18. yüzyılda başlayan sanayi devriminin, temel adımı buharın gücünün keşfidir...
**********************
Hani derler ya,
'Zararın neresinden dönsen kardır' diye...
Son 30 yılda dünya bir şeyi fark etti...
Dünyadaki kaynakları hızla tüketiyoruz...
Doğayı,
Hiçbir şekilde geri dönülemeyecek noktalara gidecek şekilde hoyratça harcıyoruz...
Ve hızla çözümler aranmaya başlanıyor...
Çok çeşitli kurum ve kuruluşlarla 'Yenilenebilir Enerji Sistemlerine' geçiliyor...

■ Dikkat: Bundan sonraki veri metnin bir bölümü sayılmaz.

Lemma in_phase_unique e p q : in_phase e p -> in_phase e q -> p = q.
Proof.
  intros (H1 & H2 & H3 & H4 & H5 & H6) (K1 & K2 & K3 & K4 & K5 & K6).
  destruct p; [rewrite H1 in K1|rewrite H2 in K2|rewrite H3 in K3|rewrite H4 in K4|rewrite H5 in K5|rewrite H6 in K6];
    match goal with H : bool_decide (?x = ?x) = _ |- _ => rewrite bool_decide_true in H by done; symmetry in H;
      by apply bool_decide_eq_true in H end.
Qed.

(** ** The invariant; [N] bounds the number of drivers *)

Section Invariant.
Context {World : Type} (N : nat).
Implicit Types s : DISP World.

Record wf s : Prop := {
  wf_nodup : NoDup (mDiscoveredList s);
  wf_entries d : d ∈ mDiscoveredList s <-> is_Some (drivers s !! d);
  wf_size : (length (mDiscoveredList s) <= N)%nat;
  wf_queue : NoDup (mScheduledQueue s);
  wf_queued d : d ∈ mScheduledQueue s <-> exists e, drivers s !! d = Some e /\ Scheduled e = true;
  wf_entry d e : drivers s !! d = Some e -> entry_ok e;
  wf_names d d' e e' : drivers s !! d = Some e -> drivers s !! d' = Some e' -> FileName e = FileName e' -> d = d'
}.

Definition phase_of s (d : Z) (p : phase) : Prop := exists e, drivers s !! d = Some e /\ in_phase e p.
Definition settled s (d : Z) : Prop := phase_of s d Queued \/ phase_of s d Distrusted \/ phase_of s d Done.

Lemma phase_total s d e : wf s -> drivers s !! d = Some e -> exists p, phase_of s d p.
Proof. intros W He. destruct (wf_entry s W d e He) as ([p Hp] & _). by exists p, e. Qed.
Lemma phase_unique s d p q : phase_of s d p -> phase_of s d q -> p = q.
Proof. intros (e & He & Hp) (e' & He' & Hq). simplify_eq. by eapply in_phase_unique. Qed.
Lemma waiting_not_settled s d : phase_of s d Waiting -> ~ settled s d.
Proof. intros H [K|[K|K]]; by pose proof (phase_unique s d _ _ H K). Qed.
Lemma waiting_flag s d e : wf s -> drivers s !! d = Some e -> Dependent (Expr e) = true <-> phase_of s d Waiting.
Proof.
  intros W He. destruct (phase_total s d e W He) as (p & e' & He' & Hp). simplify_eq. split.
  - intros Hd. exists e. split; [done|]. pose proof Hp as (_ & _ & H & _). rewrite Hd in H.
    symmetry in H. by apply bool_decide_eq_true in H as ->.
  - intros (e' & He' & (_ & _ & H & _)). simplify_eq. done.
Qed.
Lemma queued_phase s d : wf s -> d ∈ mScheduledQueue s <-> phase_of s d Queued.
Proof.
  intros W. rewrite (wf_queued s W). split.
  - intros (e & He & Hs). exists e. split; [done|]. destruct (wf_entry s W d e He) as ([p Hp] & _).
    pose proof Hp as (_ & _ & _ & H & _). rewrite Hs in H. symmetry in H. by apply bool_decide_eq_true in H as ->.
  - intros (e & He & (_ & _ & _ & H & _)). by exists e.
Qed.

(** ** How states develop *)

(** What is known of a driver once its expression has been read. *)
Definition same_file (e e' : EFI_CORE_DRIVER_ENTRY) : Prop :=
  FvHandle e' = FvHandle e /\ FileName e' = FileName e /\ FvFileDevicePath e' = FvFileDevicePath e /\ Fv e' = Fv e /\
  IsFvImage e' = IsFvImage e /\ Depex (Expr e') = Depex (Expr e) /\ DepexSize (Expr e') = DepexSize (Expr e) /\
  Before (Expr e') = Before (Expr e) /\ After (Expr e') = After (Expr e) /\
  BeforeAfterGuid (Expr e') = BeforeAfterGuid (Expr e) /\ ImageHandle e' = ImageHandle e.

(** Requested by CoreSchedule, trusted by CoreTrust. *)
Definition asked (p p' : phase) : Prop :=
  p' = p \/ (p = OnRequest /\ p' = Waiting) \/ (p = Distrusted /\ p' = Queued).
(** ... or scheduled by the dispatcher. *)
Definition asked_or_queued (p p' : phase) : Prop :=
  asked p p' \/ ((p = Waiting \/ p = OnRequest) /\ p' = Queued).

Definition grows (R : phase -> phase -> Prop) s s' : Prop :=
  (exists k, mDiscoveredList s' = mDiscoveredList s ++ k) /\ (exists l, mScheduledQueue s' = mScheduledQueue s ++ l) /\
  gDispatcherRunning s' = gDispatcherRunning s /\
  forall d e, drivers s !! d = Some e -> exists e', drivers s' !! d = Some e' /\ same_file e e' /\
    forall p, in_phase e p -> exists p', in_phase e' p' /\ R p p'.

(** What code outside the dispatcher may do while the lock is free. *)
Definition outside s s' : Prop := grows asked s s' /\ wf s' /\ mDispatcherLock s' = false.

Lemma same_file_refl e : same_file e e.
Proof. done. Qed.
Lemma same_file_trans e1 e2 e3 : same_file e1 e2 -> same_file e2 e3 -> same_file e1 e3.
Proof. unfold same_file. intuition congruence. Qed.

Lemma grows_refl (R : phase -> phase -> Prop) `{!Reflexive R} s : grows R s s.
Proof.
  split; [exists []; by rewrite app_nil_r|]. split; [exists []; by rewrite app_nil_r|]. split; [done|].
  intros d e He. exists e. split_and!; try done. intros p Hp. by exists p.
Qed.
Lemma grows_trans (R : phase -> phase -> Prop) `{!Transitive R} s1 s2 s3 : grows R s1 s2 -> grows R s2 s3 -> grows R s1 s3.
Proof.
  intros ([k1 E1] & [l1 F1] & G1 & H1) ([k2 E2] & [l2 F2] & G2 & H2).
  split; [exists (k1 ++ k2); by rewrite E2, E1, app_assoc|]. split; [exists (l1 ++ l2); by rewrite F2, F1, app_assoc|].
  split; [congruence|]. intros d e He. destruct (H1 d e He) as (e1 & He1 & S1 & P1).
  destruct (H2 d e1 He1) as (e2 & He2 & S2 & P2). exists e2. split; [done|]. split; [by eapply same_file_trans|].
  intros p Hp. destruct (P1 p Hp) as (p1 & Hp1 & R1). destruct (P2 p1 Hp1) as (p2 & Hp2 & R2). exists p2.
  split; [done|]. by eapply transitivity.
Qed.
Lemma grows_weaken (R R' : phase -> phase -> Prop) s s' : (forall p p', R p p' -> R' p p') -> grows R s s' -> grows R' s s'.
Proof.
  intros HR (H1 & H2 & H3 & H4). split_and!; try done. intros d e He. destruct (H4 d e He) as (e' & He' & S & P).
  exists e'. split_and!; try done. intros p Hp. destruct (P p Hp) as (p' & Hp' & Hr). exists p'. auto.
Qed.

#[export] Instance asked_refl : Reflexive asked.
Proof. by left. Qed.
#[export] Instance asked_trans : Transitive asked.
Proof. unfold asked. intros p q r H1 H2. naive_solver. Qed.
#[export] Instance asked_or_queued_refl : Reflexive asked_or_queued.
Proof. intros p. by left. Qed.
#[export] Instance asked_or_queued_trans : Transitive asked_or_queued.
Proof. unfold asked_or_queued, asked. intros p q r H1 H2. naive_solver. Qed.

Lemma asked_grows s s' : grows asked s s' -> grows asked_or_queued s s'.
Proof. apply grows_weaken. by left. Qed.

Lemma grows_phase R s s' d p : grows R s s' -> phase_of s d p -> exists p', phase_of s' d p' /\ R p p'.
Proof.
  intros (_ & _ & _ & H) (e & He & Hp). destruct (H d e He) as (e' & He' & _ & P). destruct (P p Hp) as (p' & Hp' & HR).
  exists p'. split; [by exists e'|done].
Qed.
Lemma settled_grows s s' d : grows asked_or_queued s s' -> settled s d -> settled s' d.
Proof.
  intros G [H|[H|H]]; destruct (grows_phase _ _ _ _ _ G H) as (p' & Hp' & [[->|[[? ->]|[? ->]]]|[[?|?] ->]]); try done;
    unfold settled; tauto.
Qed.
(** A driver that waits goes on waiting, or is put on the queue. *)
Lemma waiting_grows s s' d : wf s' -> grows asked_or_queued s s' -> phase_of s d Waiting ->
  phase_of s' d Waiting \/ (settled s' d /\ d ∈ mScheduledQueue s').
Proof.
  intros W G H. destruct (grows_phase _ _ _ _ _ G H) as (p' & Hp' & [[->|[[? ->]|[? ->]]]|[[?|?] ->]]); try done; [by left|].
  right. split; [by left|by apply queued_phase].
Qed.
Lemma waiting_outside s s' d : grows asked s s' -> phase_of s d Waiting -> phase_of s' d Waiting.
Proof. intros G H. destruct (grows_phase _ _ _ _ _ G H) as (p' & Hp' & [->|[[? ->]|[? ->]]]); done. Qed.

(** Names and relations do not change. *)
Lemma grows_entry R s s' d e : grows R s s' -> drivers s !! d = Some e ->
  exists e', drivers s' !! d = Some e' /\ same_file e e'.
Proof. intros (_ & _ & _ & H) He. destruct (H d e He) as (e' & ? & ? & _). by exists e'. Qed.
End Invariant.

(** A dependency section that the build tools make: an expression, or BEFORE
    or AFTER with the name of a driver. *)
Definition section_ok (l : list Z) : Prop :=
  (exists sor t, guids_ok t /\ l = depex_bytes sor t) \/
  (exists op g rest, (op = EFI_DEP_BEFORE \/ op = EFI_DEP_AFTER) /\ length g = sizeof_GUID /\ l = op :: g ++ rest).

(** The environment: code outside returns to the dispatcher with the lock
    free and a state that is reached by its services; an image that was
    loaded has a handle, even if it may not be started; dependency sections
    are as the build tools make them; there is memory for the evaluation
    stack, and enough fuel for [N] drivers. *)
Class DISP_LAWS {World : Type} `{Env : !DISP_ENV World} (tot : bool) (N : nat) : Prop := {
  restore_law s : wf N s -> mDispatcherLock s = false -> wp tot RestoreTpl (fun _ => outside N s) s;
  load_law p s : wf N s -> mDispatcherLock s = false ->
    wp tot (CoreLoadImage p) (fun r s' => outside N s s' /\ (r.1 = EFI_SUCCESS \/ r.1 = EFI_SECURITY_VIOLATION -> r.2 <> 0)) s;
  start_law h s : wf N s -> mDispatcherLock s = false -> wp tot (CoreStartImage h) (fun _ => outside N s) s;
  process_law f h g s : wf N s -> mDispatcherLock s = false -> wp tot (CoreProcessFvImageFile f h g) (fun _ => outside N s) s;
  create_law s : wf N s -> mDispatcherLock s = false -> wp tot CoreCreateEventEx (fun _ => outside N s) s;
  signal_law e s : wf N s -> mDispatcherLock s = false -> wp tot (CoreSignalEvent e) (fun _ => outside N s) s;
  close_law e s : wf N s -> mDispatcherLock s = false -> wp tot (CoreCloseEvent e) (fun _ => outside N s) s;
  section_law f g w : exists st l w', ReadSection f g EFI_SECTION_DXE_DEPEX w = Ok ((st, l), w') /\
    (EFI_ERROR st = false -> section_ok l) /\ Located w' = Located w /\ ArchProtocols w' = ArchProtocols w;
  path_law f h g w : exists p w', CoreFvToDevicePath f h g w = Ok (p, w');
  entry_law s d : EntryPool s = Some d -> drivers s !! d = None;
  stack_law n : StackPool n = true;
  fuel_law : (2 * N + 2 <= fuel)%nat
}.

Section Steps.
Context {World : Type} `{Env : !DISP_ENV World} (tot : bool) (N : nat).
Implicit Types s : DISP World.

Ancak şurası bir gerçek ki,
Yalnızca birkaç ülkenin bu yönde çaba harcaması yetmeyecek...
Çünkü herkes için tek bir gökyüzü var...
Tüm dünya için...
O nedenle bu girişimlerin uluslararası düzeyde yürütülmesi, hiç bir ülkenin bu alandaki teknolojiyi hiç bir ülkeden kıskanmadan sürdürülmesinin hayati önemi var...
**********************
İşte bu girişimlerden biri de;
Yeşil Mutabakat Eylem Planı...
Yani artık eylem zamanı...
Bugün gazetelerde kuvvetle muhtemel şöyle bir haber-açıklama okuyacaksınız...
'Türkiye Genç İş İnsanları Derneği (TÜGİAD) Eskişehir Şubesi Başkan Yardımcısı Özgür Tekgöz, Türkiye'deki Yeşil Mutabakat Eylem Planı'na yönelik çalışmalar ve hayata geçirilen yenilebilir enerji yatırımları ile ilgili açıklamalarda bulundu.'
Özgür Tekgöz'ün açıklaması içinde
Yenilenebilir Enerji konusunda dünyanın, Türkiye'nin ve Eskişehir'in nerede olduklarına dair önemli bilgiler var...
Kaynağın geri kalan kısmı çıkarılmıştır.